Work item> Copy each line containing "pending" from the listing below.

Extracted entries>
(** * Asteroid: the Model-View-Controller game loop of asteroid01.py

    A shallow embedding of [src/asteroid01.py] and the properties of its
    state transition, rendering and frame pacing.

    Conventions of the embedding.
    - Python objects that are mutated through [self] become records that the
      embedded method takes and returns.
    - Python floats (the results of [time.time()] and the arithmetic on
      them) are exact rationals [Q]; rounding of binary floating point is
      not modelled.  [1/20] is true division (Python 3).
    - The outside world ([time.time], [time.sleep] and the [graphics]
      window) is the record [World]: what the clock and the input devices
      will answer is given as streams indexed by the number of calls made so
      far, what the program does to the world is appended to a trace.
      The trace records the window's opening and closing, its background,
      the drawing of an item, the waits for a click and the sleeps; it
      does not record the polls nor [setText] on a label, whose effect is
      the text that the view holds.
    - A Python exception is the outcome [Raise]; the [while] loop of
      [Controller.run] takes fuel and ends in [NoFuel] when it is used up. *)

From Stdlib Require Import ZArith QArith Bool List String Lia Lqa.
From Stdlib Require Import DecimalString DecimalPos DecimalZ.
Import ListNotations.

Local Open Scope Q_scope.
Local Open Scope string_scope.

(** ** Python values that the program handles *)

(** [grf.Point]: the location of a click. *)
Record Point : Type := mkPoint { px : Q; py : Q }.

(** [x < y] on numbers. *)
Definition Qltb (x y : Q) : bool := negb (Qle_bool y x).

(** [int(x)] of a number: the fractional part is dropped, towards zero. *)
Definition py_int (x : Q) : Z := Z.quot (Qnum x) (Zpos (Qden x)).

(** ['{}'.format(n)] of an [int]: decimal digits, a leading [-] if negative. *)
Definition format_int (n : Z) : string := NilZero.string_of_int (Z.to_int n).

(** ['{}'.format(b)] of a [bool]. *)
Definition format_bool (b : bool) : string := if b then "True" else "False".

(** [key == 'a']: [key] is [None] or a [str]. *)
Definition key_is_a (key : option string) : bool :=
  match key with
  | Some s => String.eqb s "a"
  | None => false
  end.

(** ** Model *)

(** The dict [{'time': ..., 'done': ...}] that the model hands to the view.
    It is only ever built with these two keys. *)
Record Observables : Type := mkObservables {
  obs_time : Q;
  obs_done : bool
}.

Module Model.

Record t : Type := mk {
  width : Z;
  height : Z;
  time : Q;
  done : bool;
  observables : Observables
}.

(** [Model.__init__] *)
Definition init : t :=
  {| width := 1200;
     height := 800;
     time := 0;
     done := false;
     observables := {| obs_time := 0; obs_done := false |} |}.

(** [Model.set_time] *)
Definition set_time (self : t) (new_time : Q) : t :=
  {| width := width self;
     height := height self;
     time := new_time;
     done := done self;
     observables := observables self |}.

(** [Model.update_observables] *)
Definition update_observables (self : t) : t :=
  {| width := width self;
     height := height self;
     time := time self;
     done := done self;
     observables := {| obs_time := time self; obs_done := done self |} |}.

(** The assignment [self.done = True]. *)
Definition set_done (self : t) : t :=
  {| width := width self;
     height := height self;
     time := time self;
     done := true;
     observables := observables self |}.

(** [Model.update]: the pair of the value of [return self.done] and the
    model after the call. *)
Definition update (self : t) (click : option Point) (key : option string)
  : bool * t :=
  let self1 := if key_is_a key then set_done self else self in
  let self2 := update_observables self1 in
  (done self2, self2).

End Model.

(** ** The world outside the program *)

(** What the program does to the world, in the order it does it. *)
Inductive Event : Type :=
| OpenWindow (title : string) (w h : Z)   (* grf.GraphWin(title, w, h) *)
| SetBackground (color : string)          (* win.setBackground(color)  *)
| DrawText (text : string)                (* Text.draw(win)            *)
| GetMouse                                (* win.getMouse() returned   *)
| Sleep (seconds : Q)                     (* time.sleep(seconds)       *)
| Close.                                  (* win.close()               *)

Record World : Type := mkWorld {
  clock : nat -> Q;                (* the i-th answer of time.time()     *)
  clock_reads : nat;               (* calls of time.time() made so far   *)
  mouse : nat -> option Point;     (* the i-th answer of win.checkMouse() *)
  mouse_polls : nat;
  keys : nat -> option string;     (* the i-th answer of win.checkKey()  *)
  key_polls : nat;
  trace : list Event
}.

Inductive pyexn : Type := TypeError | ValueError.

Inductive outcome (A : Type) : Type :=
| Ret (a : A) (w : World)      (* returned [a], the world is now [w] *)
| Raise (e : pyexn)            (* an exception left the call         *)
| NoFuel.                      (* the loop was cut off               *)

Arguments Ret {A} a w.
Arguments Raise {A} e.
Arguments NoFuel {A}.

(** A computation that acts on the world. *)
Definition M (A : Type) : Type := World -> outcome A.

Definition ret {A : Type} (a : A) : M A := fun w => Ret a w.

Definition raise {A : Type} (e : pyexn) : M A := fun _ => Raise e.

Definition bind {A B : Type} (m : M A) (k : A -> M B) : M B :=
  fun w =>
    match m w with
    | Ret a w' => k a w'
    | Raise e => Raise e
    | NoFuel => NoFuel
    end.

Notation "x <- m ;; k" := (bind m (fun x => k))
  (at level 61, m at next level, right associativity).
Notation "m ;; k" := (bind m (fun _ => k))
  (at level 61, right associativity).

...

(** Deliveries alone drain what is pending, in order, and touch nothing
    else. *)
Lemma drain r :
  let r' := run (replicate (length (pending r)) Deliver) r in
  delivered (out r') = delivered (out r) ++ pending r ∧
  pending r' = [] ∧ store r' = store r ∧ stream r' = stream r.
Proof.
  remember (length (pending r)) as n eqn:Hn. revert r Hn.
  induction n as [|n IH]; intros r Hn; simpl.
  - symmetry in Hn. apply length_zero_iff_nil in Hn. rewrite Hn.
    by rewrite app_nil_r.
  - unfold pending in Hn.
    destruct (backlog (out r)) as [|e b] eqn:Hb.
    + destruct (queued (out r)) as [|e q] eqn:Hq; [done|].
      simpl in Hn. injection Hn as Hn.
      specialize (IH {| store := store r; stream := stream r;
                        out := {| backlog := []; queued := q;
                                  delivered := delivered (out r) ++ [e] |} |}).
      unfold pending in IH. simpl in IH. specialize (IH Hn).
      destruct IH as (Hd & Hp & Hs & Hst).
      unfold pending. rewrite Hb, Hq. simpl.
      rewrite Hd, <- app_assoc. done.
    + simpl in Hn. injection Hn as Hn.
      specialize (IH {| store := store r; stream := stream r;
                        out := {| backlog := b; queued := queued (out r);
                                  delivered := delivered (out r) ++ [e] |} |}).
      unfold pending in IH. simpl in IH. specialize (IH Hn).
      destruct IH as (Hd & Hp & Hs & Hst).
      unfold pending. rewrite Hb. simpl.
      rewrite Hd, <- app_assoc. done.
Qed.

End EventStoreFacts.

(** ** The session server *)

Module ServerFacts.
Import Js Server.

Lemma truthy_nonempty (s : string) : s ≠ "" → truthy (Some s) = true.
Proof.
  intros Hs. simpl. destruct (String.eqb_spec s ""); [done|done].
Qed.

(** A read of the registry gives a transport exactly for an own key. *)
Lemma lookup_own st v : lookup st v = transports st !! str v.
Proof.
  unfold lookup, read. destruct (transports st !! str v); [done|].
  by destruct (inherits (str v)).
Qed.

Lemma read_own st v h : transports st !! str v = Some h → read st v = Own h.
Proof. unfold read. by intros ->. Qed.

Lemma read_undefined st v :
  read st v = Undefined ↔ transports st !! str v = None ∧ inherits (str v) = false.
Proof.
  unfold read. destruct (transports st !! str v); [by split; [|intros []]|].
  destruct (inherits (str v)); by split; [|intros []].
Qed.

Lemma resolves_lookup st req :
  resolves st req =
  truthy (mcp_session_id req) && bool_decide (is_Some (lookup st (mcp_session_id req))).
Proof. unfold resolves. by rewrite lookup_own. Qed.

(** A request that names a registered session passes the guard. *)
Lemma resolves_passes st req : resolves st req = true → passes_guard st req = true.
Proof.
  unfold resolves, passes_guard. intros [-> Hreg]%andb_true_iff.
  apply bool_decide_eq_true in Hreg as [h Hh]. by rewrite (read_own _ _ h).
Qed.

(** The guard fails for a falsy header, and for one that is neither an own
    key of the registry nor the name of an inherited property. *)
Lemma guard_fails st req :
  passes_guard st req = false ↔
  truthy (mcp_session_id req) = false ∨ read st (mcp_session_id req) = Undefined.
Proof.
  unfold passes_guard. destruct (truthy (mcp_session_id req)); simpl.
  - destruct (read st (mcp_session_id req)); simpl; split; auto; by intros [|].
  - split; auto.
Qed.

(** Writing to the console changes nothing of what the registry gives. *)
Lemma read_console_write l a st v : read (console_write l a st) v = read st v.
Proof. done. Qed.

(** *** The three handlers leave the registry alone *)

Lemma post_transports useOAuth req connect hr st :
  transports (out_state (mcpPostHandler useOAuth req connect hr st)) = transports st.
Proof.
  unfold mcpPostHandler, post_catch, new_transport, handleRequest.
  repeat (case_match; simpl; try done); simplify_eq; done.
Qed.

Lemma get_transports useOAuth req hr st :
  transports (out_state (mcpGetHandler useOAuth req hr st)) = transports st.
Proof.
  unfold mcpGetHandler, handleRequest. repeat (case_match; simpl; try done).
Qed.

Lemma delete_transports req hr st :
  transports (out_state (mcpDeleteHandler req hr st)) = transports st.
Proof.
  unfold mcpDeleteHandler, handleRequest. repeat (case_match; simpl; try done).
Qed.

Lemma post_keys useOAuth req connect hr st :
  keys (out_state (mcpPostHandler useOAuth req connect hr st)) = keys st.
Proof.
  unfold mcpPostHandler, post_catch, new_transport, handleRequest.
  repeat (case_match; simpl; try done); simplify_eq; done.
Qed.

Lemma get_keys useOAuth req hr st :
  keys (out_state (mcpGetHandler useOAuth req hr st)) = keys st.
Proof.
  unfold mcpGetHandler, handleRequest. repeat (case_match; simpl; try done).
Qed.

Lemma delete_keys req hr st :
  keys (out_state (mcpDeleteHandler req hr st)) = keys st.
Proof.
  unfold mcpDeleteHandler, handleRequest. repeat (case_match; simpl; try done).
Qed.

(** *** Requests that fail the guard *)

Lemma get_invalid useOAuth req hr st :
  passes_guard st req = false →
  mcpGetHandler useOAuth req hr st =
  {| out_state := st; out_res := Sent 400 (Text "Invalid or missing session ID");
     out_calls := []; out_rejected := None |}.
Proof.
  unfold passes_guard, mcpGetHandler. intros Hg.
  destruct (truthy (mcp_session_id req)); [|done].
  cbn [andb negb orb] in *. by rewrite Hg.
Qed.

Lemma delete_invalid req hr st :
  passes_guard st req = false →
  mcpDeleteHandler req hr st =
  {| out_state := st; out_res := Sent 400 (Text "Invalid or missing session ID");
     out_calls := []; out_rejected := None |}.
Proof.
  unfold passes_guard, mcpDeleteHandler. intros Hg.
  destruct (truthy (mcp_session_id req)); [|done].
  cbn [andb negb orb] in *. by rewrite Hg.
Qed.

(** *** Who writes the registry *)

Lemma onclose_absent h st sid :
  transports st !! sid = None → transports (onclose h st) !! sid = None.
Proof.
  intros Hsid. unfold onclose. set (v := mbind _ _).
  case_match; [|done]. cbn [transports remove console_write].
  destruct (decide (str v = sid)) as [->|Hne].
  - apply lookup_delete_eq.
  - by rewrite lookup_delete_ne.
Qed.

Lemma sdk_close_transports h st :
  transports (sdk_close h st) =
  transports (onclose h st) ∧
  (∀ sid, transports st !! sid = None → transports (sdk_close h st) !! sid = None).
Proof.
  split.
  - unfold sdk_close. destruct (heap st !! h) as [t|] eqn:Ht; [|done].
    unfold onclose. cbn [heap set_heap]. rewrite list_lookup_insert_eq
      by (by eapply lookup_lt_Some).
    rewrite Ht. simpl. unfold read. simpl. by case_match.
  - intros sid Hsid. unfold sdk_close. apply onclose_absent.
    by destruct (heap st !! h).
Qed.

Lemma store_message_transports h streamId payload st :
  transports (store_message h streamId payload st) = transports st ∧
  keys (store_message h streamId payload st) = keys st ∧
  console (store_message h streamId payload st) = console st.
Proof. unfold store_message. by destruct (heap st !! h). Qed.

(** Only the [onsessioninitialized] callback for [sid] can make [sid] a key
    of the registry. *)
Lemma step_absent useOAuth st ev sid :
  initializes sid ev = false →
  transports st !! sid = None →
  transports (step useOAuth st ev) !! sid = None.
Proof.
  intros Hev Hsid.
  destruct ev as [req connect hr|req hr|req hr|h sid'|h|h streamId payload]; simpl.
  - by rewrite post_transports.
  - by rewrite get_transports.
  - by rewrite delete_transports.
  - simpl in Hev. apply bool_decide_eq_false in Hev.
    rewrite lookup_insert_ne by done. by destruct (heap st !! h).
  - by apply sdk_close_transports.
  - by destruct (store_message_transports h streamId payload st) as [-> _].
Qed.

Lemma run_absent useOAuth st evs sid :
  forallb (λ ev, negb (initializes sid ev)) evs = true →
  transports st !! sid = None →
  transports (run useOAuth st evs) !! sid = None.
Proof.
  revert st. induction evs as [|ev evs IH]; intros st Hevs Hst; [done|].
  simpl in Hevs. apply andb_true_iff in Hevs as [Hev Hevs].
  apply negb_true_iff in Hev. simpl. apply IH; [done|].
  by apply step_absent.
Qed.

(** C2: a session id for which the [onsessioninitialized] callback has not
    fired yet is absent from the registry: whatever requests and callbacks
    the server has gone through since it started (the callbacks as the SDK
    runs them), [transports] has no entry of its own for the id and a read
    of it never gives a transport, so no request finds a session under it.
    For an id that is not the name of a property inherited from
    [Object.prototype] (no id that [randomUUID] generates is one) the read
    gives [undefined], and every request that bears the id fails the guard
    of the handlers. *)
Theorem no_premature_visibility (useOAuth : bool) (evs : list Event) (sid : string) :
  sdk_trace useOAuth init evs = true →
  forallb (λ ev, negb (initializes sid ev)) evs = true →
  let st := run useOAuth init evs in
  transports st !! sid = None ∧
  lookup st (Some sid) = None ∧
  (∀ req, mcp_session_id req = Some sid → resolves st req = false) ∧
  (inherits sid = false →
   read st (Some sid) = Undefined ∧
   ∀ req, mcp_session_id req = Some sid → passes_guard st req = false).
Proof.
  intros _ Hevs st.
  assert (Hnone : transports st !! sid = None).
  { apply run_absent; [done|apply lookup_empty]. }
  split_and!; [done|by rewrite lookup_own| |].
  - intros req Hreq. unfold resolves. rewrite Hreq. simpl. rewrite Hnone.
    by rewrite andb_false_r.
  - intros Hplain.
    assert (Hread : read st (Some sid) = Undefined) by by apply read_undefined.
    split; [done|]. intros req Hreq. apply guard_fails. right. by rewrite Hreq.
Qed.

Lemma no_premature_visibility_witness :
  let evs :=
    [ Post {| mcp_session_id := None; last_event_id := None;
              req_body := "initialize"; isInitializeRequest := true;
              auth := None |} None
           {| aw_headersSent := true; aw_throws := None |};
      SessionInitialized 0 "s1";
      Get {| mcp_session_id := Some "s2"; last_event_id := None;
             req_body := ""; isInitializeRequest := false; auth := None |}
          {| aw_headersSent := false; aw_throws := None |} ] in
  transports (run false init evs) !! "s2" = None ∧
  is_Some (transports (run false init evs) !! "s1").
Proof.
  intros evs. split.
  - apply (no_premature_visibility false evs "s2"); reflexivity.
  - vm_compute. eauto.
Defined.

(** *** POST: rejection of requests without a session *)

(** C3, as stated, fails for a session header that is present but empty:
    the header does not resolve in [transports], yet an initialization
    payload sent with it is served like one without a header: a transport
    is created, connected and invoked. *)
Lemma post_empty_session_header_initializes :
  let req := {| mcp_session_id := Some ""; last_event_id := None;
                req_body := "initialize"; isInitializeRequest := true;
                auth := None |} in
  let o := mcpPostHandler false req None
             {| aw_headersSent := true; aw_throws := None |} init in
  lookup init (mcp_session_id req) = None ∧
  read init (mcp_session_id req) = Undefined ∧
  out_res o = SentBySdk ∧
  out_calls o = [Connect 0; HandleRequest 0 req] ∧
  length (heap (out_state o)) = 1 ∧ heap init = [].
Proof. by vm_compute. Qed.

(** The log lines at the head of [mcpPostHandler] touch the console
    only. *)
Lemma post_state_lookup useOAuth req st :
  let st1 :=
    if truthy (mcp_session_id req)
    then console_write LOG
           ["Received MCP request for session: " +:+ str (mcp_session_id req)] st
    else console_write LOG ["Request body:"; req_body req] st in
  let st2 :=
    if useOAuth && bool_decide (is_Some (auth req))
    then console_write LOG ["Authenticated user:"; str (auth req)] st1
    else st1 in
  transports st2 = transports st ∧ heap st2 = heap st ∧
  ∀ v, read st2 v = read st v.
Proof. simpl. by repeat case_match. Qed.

The completed task>
(** Deliveries alone drain what is pending, in order, and touch nothing
  let r' := run (replicate (length (pending r)) Deliver) r in
  delivered (out r') = delivered (out r) ++ pending r ∧
  pending r' = [] ∧ store r' = store r ∧ stream r' = stream r.
  remember (length (pending r)) as n eqn:Hn. revert r Hn.
  - unfold pending in Hn.
      unfold pending in IH. simpl in IH. specialize (IH Hn).
      unfold pending. rewrite Hb, Hq. simpl.
      unfold pending in IH. simpl in IH. specialize (IH Hn).
      unfold pending. rewrite Hb. simpl.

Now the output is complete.